Using the listing, copy each whole line that features "Hfile".

--- Given records ---

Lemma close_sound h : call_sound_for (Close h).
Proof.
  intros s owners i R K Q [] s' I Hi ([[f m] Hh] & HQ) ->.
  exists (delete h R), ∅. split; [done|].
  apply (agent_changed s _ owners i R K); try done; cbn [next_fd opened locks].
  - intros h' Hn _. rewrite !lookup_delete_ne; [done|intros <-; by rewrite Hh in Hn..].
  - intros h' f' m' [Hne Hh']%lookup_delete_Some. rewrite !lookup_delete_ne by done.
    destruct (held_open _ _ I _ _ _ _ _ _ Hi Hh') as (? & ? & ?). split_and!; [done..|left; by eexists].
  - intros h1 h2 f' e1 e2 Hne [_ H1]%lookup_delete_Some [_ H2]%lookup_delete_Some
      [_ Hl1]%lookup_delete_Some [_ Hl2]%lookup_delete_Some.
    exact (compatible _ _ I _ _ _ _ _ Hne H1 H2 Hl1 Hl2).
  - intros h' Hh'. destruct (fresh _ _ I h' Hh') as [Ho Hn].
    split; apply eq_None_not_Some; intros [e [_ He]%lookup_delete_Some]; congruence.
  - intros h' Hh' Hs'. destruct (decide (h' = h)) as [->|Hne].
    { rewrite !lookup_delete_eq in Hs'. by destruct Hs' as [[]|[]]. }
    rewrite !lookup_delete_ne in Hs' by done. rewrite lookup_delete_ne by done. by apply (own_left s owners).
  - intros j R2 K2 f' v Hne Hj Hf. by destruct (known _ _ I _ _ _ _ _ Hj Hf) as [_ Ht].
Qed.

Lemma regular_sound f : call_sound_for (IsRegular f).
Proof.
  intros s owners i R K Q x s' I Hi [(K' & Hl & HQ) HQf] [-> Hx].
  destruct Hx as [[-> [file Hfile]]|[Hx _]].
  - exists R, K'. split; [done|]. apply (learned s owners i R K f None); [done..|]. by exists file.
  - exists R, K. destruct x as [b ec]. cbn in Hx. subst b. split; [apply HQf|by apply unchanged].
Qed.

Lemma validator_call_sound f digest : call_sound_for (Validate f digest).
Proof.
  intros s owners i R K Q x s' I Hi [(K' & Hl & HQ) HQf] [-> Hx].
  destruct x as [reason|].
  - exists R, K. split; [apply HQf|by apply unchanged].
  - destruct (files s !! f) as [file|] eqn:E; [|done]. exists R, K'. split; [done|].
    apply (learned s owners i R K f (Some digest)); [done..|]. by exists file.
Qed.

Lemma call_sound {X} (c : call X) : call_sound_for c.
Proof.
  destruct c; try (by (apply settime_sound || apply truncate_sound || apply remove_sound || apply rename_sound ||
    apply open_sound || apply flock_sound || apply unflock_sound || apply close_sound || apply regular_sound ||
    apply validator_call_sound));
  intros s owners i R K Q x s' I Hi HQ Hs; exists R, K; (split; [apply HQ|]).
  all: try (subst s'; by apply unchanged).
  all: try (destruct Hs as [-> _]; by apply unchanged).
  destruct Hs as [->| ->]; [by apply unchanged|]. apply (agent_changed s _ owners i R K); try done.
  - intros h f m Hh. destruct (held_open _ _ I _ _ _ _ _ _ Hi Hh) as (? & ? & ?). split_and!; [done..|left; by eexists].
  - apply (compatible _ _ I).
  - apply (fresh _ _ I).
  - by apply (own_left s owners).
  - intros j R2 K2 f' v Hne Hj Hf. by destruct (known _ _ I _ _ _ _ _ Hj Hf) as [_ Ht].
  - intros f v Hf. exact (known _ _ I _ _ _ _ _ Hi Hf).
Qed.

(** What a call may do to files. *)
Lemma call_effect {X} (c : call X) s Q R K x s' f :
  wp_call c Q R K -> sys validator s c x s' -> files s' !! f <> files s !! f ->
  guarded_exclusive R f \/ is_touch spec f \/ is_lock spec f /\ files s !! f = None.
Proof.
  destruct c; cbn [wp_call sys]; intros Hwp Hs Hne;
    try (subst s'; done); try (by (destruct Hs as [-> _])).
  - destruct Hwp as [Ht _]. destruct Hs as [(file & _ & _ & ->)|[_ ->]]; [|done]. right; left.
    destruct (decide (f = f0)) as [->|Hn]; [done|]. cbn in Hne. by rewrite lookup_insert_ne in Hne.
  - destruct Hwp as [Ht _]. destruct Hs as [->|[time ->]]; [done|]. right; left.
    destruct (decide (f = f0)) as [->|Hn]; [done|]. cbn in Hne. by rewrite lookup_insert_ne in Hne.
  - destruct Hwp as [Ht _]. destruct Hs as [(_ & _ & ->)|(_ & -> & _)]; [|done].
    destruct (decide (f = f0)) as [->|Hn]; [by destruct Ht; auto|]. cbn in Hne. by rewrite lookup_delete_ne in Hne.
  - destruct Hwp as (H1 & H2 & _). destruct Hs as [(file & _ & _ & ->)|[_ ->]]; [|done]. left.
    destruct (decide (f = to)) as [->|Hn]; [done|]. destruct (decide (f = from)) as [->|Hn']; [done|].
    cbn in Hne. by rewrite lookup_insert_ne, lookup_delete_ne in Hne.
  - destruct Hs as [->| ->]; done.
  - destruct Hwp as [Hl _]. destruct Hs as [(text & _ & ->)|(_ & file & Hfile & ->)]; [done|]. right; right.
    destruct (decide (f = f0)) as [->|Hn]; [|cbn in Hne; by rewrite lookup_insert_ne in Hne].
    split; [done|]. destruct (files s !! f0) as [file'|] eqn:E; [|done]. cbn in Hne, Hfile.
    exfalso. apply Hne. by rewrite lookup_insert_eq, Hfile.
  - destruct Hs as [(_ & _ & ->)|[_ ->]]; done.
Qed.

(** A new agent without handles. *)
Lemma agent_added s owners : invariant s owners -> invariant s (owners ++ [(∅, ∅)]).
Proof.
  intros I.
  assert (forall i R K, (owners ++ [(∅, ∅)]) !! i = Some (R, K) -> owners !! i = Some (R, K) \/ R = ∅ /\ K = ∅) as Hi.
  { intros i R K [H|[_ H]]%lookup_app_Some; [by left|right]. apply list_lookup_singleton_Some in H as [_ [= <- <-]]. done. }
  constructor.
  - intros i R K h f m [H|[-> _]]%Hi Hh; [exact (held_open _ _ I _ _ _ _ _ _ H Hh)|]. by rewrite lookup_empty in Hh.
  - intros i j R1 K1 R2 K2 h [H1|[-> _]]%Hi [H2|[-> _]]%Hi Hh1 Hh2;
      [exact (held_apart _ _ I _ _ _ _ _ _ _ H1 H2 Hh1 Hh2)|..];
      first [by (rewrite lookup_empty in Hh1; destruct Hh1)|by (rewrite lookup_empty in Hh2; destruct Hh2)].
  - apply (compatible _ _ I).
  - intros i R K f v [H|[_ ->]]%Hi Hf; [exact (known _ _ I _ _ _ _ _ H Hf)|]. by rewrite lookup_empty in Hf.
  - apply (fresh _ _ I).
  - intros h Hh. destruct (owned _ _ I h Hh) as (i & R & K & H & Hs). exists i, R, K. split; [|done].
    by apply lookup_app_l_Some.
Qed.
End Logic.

---
--- Given records ---

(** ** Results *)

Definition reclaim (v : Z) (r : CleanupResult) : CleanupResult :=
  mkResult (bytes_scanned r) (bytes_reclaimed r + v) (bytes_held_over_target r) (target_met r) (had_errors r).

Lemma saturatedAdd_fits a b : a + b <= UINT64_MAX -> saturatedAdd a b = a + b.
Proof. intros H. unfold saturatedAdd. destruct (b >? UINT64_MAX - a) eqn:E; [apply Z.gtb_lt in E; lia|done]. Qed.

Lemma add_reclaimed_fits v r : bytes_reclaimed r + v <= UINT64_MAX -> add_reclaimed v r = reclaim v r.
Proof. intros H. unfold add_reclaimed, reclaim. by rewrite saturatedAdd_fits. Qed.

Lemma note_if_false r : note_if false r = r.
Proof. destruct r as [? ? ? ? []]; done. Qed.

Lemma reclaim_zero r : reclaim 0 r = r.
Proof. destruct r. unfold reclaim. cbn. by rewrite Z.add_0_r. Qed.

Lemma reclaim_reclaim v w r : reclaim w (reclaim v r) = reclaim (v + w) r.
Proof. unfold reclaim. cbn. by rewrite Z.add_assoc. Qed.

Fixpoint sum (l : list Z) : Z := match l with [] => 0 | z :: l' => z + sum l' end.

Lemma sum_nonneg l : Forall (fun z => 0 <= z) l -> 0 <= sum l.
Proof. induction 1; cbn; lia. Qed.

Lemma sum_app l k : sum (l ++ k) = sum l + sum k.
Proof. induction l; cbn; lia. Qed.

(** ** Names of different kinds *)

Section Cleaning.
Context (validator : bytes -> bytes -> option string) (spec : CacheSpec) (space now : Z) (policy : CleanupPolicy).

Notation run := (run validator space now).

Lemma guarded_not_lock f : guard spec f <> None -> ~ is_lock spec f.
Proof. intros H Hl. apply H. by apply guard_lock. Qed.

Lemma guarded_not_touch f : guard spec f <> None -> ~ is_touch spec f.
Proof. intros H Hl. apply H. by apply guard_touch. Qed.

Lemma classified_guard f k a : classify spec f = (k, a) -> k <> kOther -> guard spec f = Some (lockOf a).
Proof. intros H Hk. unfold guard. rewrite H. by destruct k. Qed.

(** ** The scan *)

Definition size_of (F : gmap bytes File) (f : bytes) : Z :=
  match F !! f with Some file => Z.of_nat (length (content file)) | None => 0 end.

---

> [Final answer]
  destruct Hx as [[-> [file Hfile]]|[Hx _]].
  - destruct Hwp as [Hl _]. destruct Hs as [(text & _ & ->)|(_ & file & Hfile & ->)]; [done|]. right; right.
    split; [done|]. destruct (files s !! f0) as [file'|] eqn:E; [|done]. cbn in Hne, Hfile.
    exfalso. apply Hne. by rewrite lookup_insert_eq, Hfile.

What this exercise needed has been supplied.